In the AppSec space, potential for AI involves bringing the technology into DevOps pipelines and IDE’s, looking to automatically detect vulnerabilities and configurations and in the long term even potentially auto-remediate them, an elusive topic in the AppSec space. We’ve already seen massive experimentation and use of AI co-pilots to bolster Developer velocity and coding activities, now we are hoping to see the use case of AppSec co-pilots and tooling play out.
Google’s Secure AI Framework (SAIF) Risk Assessment
Last year Google rolled out their "Secure AI Framework" (SAIF). It laid out key principles and considerations for secure AI model development and deployment.
They now have announced the SAIF Risk Assessment tool, which makes SAID actionable, giving practitioners a tool to walk through those best practices and recommendations. It can be used to evaluate your security posture from the AI systems perspective, as well as apply best practices documented in SAIF.
As users go through entering their specific information it will help output key steps and guidance the organization should follow for Secure AI use.
NY State Department of Financial Services (NYDFS) Guidance on AI Security and Governance
Recently NYDFS rolled out a letter on AI and the cyber implications and provided recommendations for regulated companies. It includes how covered entities should address AI related risks in various areas such as their organizations use of AI, threats facing their third-parties from AI and key training for personnel.
AppSec, Vuln Management and Supply Chain Security
Scaling SBOM Operationalization
Software Bill of Materials (SBOM)’s continue to be one of the most commonly discussed tools when it comes to software supply chain security (and most hotly debated, but that’s another story).
The industry has progressed from “what’s an SBOM?” to “how do I go about scaling their use and making them operational?”. This graph from Helen Oakley covers some key considerations to scaling the use of SBOM’s.
Common Weaknesses and Enumerations (CWE)’s 101
While vulnerabilities and CVE’s get a lot of attention, CWE’s are a critical topic too, and are used to categorize software weaknesses into a standardized taxonomy.

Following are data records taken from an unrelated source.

(* ===== verification/Prelude.v ===== *)
(** * A verification of trojan-plus

    trojan-plus is a proxy.  A client ([ClientSession]) accepts SOCKS5
    connections, turns each into a trojan request (password, command, target
    address, payload) and sends it over TLS to a server ([ServerSession]), which
    checks the password, connects to the target and relays the octets in both
    directions; a request with an unknown password is handed, unread, to a
    fallback server.  UDP datagrams are framed as [UDPPacket]s in the same
    stream.  In pipeline mode many sessions share one TLS connection: [Pipeline]
    on the client and [PipelineSession] on the server exchange [PipelineRequest]
    commands (CONNECT, DATA, ACK, CLOSE, ICMP), and an acknowledgement window
    limits what each session may read ahead.  [Service] owns the listener, the
    pipelines and the buffer allocator.

    ** Files, and the sources they model (under [src/src/])

    - [Prelude]: octets, machine integers, outcomes ([Ret], [Throw], [Undef]),
      [std::string_view] accesses, the state monad of the handlers with its
      weakest preconditions [wp], record update, tactics and hint databases.
    - [Utils]: [core/utils.h], [core/utils.cpp]: [streambuf_append], the
      big-endian codec, checksum and hash, [SendingDataAllocator],
      [ReadBufWithGuard], [bytes_stat].
    - [Address]: [proto/socks5address.cpp] and Boost's [ip::address] values.
    - [Trojan]: [proto/trojanrequest.cpp].  [UdpPacket]: [proto/udppacket.cpp].
      [PipelineProto]: [proto/pipelinerequest.cpp] and the receiving loop that
      [Pipeline::out_async_recv] and [PipelineSession::process_streaming_data]
      share.
    - [Caches]: [SendDataCache].  [ReadCache]: [ReadDataCache].
      [PipelineComponent]: [session/pipelinecomponent.cpp], session ids and the
      acknowledgement window.  [DomainMatcher]: the domain lists.
    - [IpMatcher]: [IPv4Matcher], the address lists, and [std::binary_search].
    - [Session]: the base class and its UDP timer ([session/session.cpp]) and the
      part of [Config] that is read by the sessions.
    - [ServerWorld], [ServerSide]: [session/serversession.cpp] and
      [session/pipelinesession.cpp].  The objects live in one store and the
      operations in progress are data ([op]), so a run is a list of events:
      completions of any operation in any order with any answer, the clock, new
      connections.  [ServerSide.step] runs the handler of one event.
    - [ServerProofs]: the invariant [I] of the server's worlds, and that every
      handler keeps it.  [ServerDefined]: every object a handler names exists.
      [ServerTheorems]: what follows for every run.
    - [ClientWorld], [ClientSide]: [session/clientsession.cpp], its variants
      [natsession.cpp] and [forwardsession.cpp], [core/pipeline.cpp] and the parts of [core/service.cpp] that start
      sessions and carry their data, in the same style.  [ClientTheorems]: what
      they do, and that the server's definitions understand it.
      [ServiceTheorems]: the choice of a pipeline and the load-balance order.
    - [SessionLogic]: the logic [on] of handlers that work on one session of a
      world ([SessionWorld]), shared by the next two groups.  [ClientProofs]: the
      invariant [CI] of a client session without pipeline and that its handlers
      keep it.  [ClientRuns]: what follows for every run of such a client.
    - [UdpForward]: [session/udpforwardsession.cpp] and the UDP listener of
      [core/service.cpp] ([udp_async_read]), as a world of its own with the same
      kind of events.  [UdpForwardProofs]: the
      invariant [SI] of a session.  [UdpForwardTheorems]: what follows for every run.
    - [Dns]: [proto/dns_header.h], [dns_header.cpp] over a model of
      [std::istream].  [DnsServer]: [tun/dnsserver.cpp] and
      [tun/udplocalforwarder.cpp]; what the server asks of its sessions through
      the proxy is the class [ProxySessions] with its laws [ProxyLaws], and
      [forward_sessions] is the instance [UDPForwardSession] gives.
      [DnsServerTheorems]: what follows for every run.
    - [Icmp]: [proto/ipv4_header.h], [proto/icmp_header.h] and [core/icmpd.cpp].
      [IcmpTheorems]: checksums, packets, the send queue and the way of a ping.
    - [TunPacket]: the parts of [tun/tundev.cpp] that cut the device's stream into
      packets and write packets to it.  [TunPacketTheorems]: what they do.
    - [TunSide]: [tun/tunsession.h], [tunproxysession.cpp], [tunlocalsession.cpp],
      [lwip_tcp_client.cpp] and the rest of [tundev.cpp]: a session and its lwIP
      client under one address ([TunObj]), in the style of the other worlds; the
      callbacks of lwIP are events.  What a local UDP session asks of its forwarder
      is the class [Forwarders]; its laws are [ForwardersLaws] ([TunProofs]) and
      [TunForwarders] gives the instance of [UDPLocalForwarder].
      [TunProofs]: the invariant [OI] of a session without pipeline, by the logic of
      [SessionLogic].  [TunTheorems]: routes, and what follows for every run.
      [TunRuns]: sessions that end by themselves, and concrete runs.
    - [ConfigLoad]: [core/config.h], [config.cpp], [ssl/sslsession.cpp] and the
      restarts of [main.cpp]: reading a property tree ([PropertyTree], the interface
      of Boost's, with its laws) into all members, the calls that prepare a TLS
      context as a list, and [session_config], what the sessions read of it.
      [ConfigTheorems]: what a loaded configuration is like.  [ConfigRuns]: runs of
      a configured client against a configured server, and a concrete tree.
      [Authenticator]: [core/authenticator.cpp], with the connection to MySQL.
    - [ServiceStart]: construction, [run], [stop] and [reload_cert] of
      [core/service.cpp], as the calls they make, with the configuration of
      [ConfigLoad]; what is started for each run type, and the handler that accepts
      connections.
    - [Main]: [main.cpp], the process from its command line through the signals it
      gets to its exit code.  [Log]: [core/log.h], [core/log.cpp].
    - [NatSockets]: the socket options of a transparent proxy, the control messages
      and socket addresses it decodes, and the lock files of [core/utils.cpp].
      [SslShutdown]: [shutdown_ssl_socket], as a step relation.
    - [TunSetup]: constructor and destructor of [TUNDev] and [tcp_remove], the rest of
      [tun/tundev.cpp].  [Headers]: the accessors and printing functions of the IP and
      ICMP headers that no other file needs.  [TestCases]: the test programs the
      sources hold for DNS messages and domain lists, evaluated.
    - [PipelineChannel]: no source of its own; the send cache, the wire format and the
      receiving loop put together as one direction of a pipeline.

    ** What the theorems show

    - Runs of the server: every handler returns (no exception, no object that is
      gone, no unbounded nesting of calls; the one exception is the address
      parser's read outside the one-octet view [03]); octets are relayed in
      order, without loss or repetition; one read at a time on each buffer.
    - Runs of a client without pipelines (SOCKS5, transparent and fixed-target
      sessions): every handler returns, or throws for a failed socket call; both
      directions are relayed in order; what the server has received is a request
      for the target of the application with all that it sent.
    - Wire formats: parsers accept exactly the grammar, generators and parsers
      are inverse, parsing makes progress and is independent of how the stream is
      cut into reads.
    - Components: the send cache is first-in first-out and calls each handler
      once, the receive cache conserves octets and acknowledgements, the window
      bounds the reads, session ids are unique, the UDP timer destroys exactly
      the idle sessions (with its flaw), the domain and address lists match.
    - Composition: what the client session and the pipeline write is what the
      server session understands; one direction of a pipeline refines a queue of
      commands, whatever the order of pushes, writes and reads and however the reads
      cut the stream.
    - UDP forwarding: every step returns; what a session sends is the request and
      one packet for each datagram, in order; what it hands back are the payloads
      of the packets received, however the stream was cut.
    - DNS: names and questions are read back as written; the cache answers exactly
      the questions it has an unexpired entry for, with an answer that was
      received; the addresses to be proxied are those of proxied answers.
    - ICMP: stored checksums are right, packets leave in order, a reply reaches
      the session of its request.  Address lists match what they say, if the
      networks come in ascending order.
    - The tun device: packets are processed as the stream has them, however it was
      cut; datagrams leave as packets that fit the MTU; an address takes the route
      of the lists and the type; without a pipeline a session relays in order in
      both directions with one read and one write at a time, and the ways a step may
      end are known, among them the use of a client that was freed.
    - Configurations: loading gives a well-formed configuration and ends unless files
      name each other in a circle; a client and a server whose files share a password
      understand each other in every run; a client's TLS context makes the checks it
      was asked for; no password gets into a query of MySQL but as 56 digits.
      A service starts with exactly the parts its configuration asks for, and
      [stop] releases them, but for the listener: sent SIGHUP, a process without
      SO_REUSEPORT ends.
    - The rest of the process: a transparent proxy finds the original destination of
      connections and datagrams; a TLS connection that is shut down is closed exactly
      once after at most four steps; a line is logged exactly when its level says so;
      the tun device is set up and taken down with the calls it needs; the sources'
      own test cases pass.
    - Runs and inputs on which the code does not do what it means to.

    ** Conventions

    Integers are [Z] with the wrap-around written ([u8], [u16], [u32], [i32]);
    sizes of objects in memory do not wrap.  [Undef] says what is undefined:
    [OutOfView] an element outside a view, [NoObject] an object that does not
    exist, [EmptyContainer], [SignedOverflow]; [NoEnd] is the outcome of a
    definition whose bound was too small.  The bounds: [PipelineRequest.drain]
    runs with one unit more than the octets in the buffer, each command takes
    three; [id_fuel] is the number of session ids; [depth], how deep
    [in_async_read] may call itself through its handler, is a parameter, and the
    theorems ask for [MAX_BUF_LENGTH + 2], which is enough because every nested
    call makes the buffer of the partial packet longer
    ([ServerProofs.wp_in_async_read]).
    The nesting of [UDPForwardSession::out_async_read] is bounded by a parameter
    [depth] in the same way; one level is enough for every run without data
    before the start ([UdpForwardTheorems]).  The [fuel] of DNS names bounds the
    labels and pointers followed; the theorem on questions asks for more than the
    number of labels, and a name that points to itself exhausts every fuel.  [write_to_tun] and the loops of the tun sessions run with the length of
    what they work on, which each round makes shorter; [ConfigLoad.load] with the
    depth to which files name each other; [handle_write_upd_data] and
    [parse_packet] too, and what makes them stand still is stated.  [depth] of
    [TunSide] bounds the readers as above.  The events [LwipIn], [UdpIn], [Remote],
    [Datagram], [FFromServer], [FromUp], [FromApp] and
    [FromServer] in the traces record what comes
    in; no handler reads them.
    What is outside the sources is a parameter: the answers of the system
    (completions, error codes of socket calls), the target a transparent proxy's
    datagram or connection names, Boost's address parser, the
    authenticator's verdict, the ALPN protocol, what lwIP and the tun device answer,
    badvpn's header checks and checksums (the theorems ask that a checked header has
    its size), Boost's property trees (a number that is read has its type), OpenSSL's
    digest (it has 28 octets), the files, the environment and MySQL's answers.

    ** Not modelled

    TLS, lwIP, the kernel, MySQL and Boost themselves, of which only the calls and
    their answers appear; the variants for Windows, macOS and Android (certificate
    stores, file locks, the Android log); the constants of [core/version.cpp] and
    [ssl/ssldefaults.cpp].  Log lines inside handlers are left out of the worlds of the
    sessions, as is the time they take. *)

From Stdlib Require Import ZArith Lia.
From Stdlib Require Export Strings.Byte.
From stdpp Require Export base list gmap strings numbers countable.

This post from Yotam Perkal walks through some fundamentals of CWE’s including how they are organized, how they can and are used and the role they play in the broader vulnerability management ecosystem.
He also shows the growth trends of specific CWE’s over the years.

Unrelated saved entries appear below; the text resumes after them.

Fixpoint hash_loop (h : Z) (s : bytes) : outcome Z :=
  match s with
  | [] => Ret h
  | c :: s' =>
    let hash_code_magic_number := 31 in
    let p := hash_code_magic_number * h in
    if in_int p && in_int (p + schar c) then hash_loop (p + schar c) s' else Undef SignedOverflow
  end.

Definition get_hashCode (s : bytes) : outcome Z := hash_loop 0 s.

End Checksum.

(** ** SendingDataAllocator

    The buffers live in a store of their own, named by their address; both
    lists hold addresses. *)
Module Allocator.
Import Streambuf.

Record SendingDataAllocator := mkAllocator {
  heap : gmap nat bytes;
  allocated : list nat;
  free_bufs : list nat
}.
#[export] Instance eta_allocator : Settable SendingDataAllocator :=
  fun r => mkAllocator (heap r) (allocated r) (free_bufs r).

(** [std::make_shared<streambuf>]: an address not in the store. *)
Definition fresh_addr (h : gmap nat bytes) : nat := fresh (dom h : gset nat).

Definition allocate (a : SendingDataAllocator) (data : bytes)
  : nat * SendingDataAllocator :=
  let '(buf, a) :=
    match free_bufs a with
    | [] => let b := fresh_addr (heap a) in
            (b, a <| heap ::= <[b := []]> |> <| allocated ::= fun l => l ++ [b] |>)
    | b :: rest => (b, a <| free_bufs := rest |>)
    end in
  (buf, a <| heap ::= alter (fun c => fst (append_view c data)) buf |>).

Definition free (a : SendingDataAllocator) (buf : nat) : outcome SendingDataAllocator :=
  let found := bool_decide (buf ∈ allocated a) in
  if negb found then Throw (logic_error "cannot find the buf in SendingDataAllocator!")
  else Ret (a <| heap ::= alter consume_all buf |>
              <| free_bufs ::= fun l => l ++ [buf] |>).

Definition empty_allocator : SendingDataAllocator := mkAllocator ∅ [] [].

(** The buffers on loan: allocated and not in the free list. *)
Definition in_use (a : SendingDataAllocator) (b : nat) : Prop :=
  b ∈ allocated a /\ b ∉ free_bufs a.

Record wf (a : SendingDataAllocator) : Prop := {
  wf_dom : forall b, b ∈ allocated a <-> is_Some (heap a !! b);
  wf_nodup : NoDup (free_bufs a);
  wf_incl : forall b, b ∈ free_bufs a -> b ∈ allocated a;
  wf_empty : forall b, b ∈ free_bufs a -> heap a !! b = Some []
}.

Lemma wf_empty_allocator : wf empty_allocator.
Proof.
  split; cbn; [|constructor|set_solver|set_solver].
  intros b. rewrite lookup_empty. split; [set_solver|]. intros [? ?]; done.
Qed.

Vulnerability Management Program Pack v1.2
Organizations continue to build out robust vulnerability management programs, trying to keep up with the exponential growth of vulnerabilities in their environments. This Vulnerability Management Program Pack is a neat resource that covers key areas such as definitions, remediation SLA’s, reporting requirements and more.
Shift Left is Starting to Rust
I’ve been writing and speaking a lot lately about the challenges of the “shift left” movement, which aims to move security earlier in the SDLC. The problem is that as it turns out, the movement was founded on speculative unsubstantiated studies that claim it is “x” cheaper to fix vulnerabilities earlier in the SDLC.
While shift left makes sense intuitively, to fix vulnerabilities before they reach production and can be exploited, there are various ways the movement has been implemented poorly. These include an over-emphasis on tools, and drowning Developers in a bunch of trash alerts and findings from legacy tools that lack context such as known exploitation, exploitation probability, reachability and business context.
I cover this topic in-depth in a recent article of mine titled “Shift Left is Starting to Rust: A look into the origins of the “shift left” movement, and ways it has been implemented poorly”.
I also had a chance to sit down with DarkReading and provide my thoughts along with other industry leaders on the topic of shift left in an article titled “Shift Left Gets Pushback, Triggers Security Soul Searching”.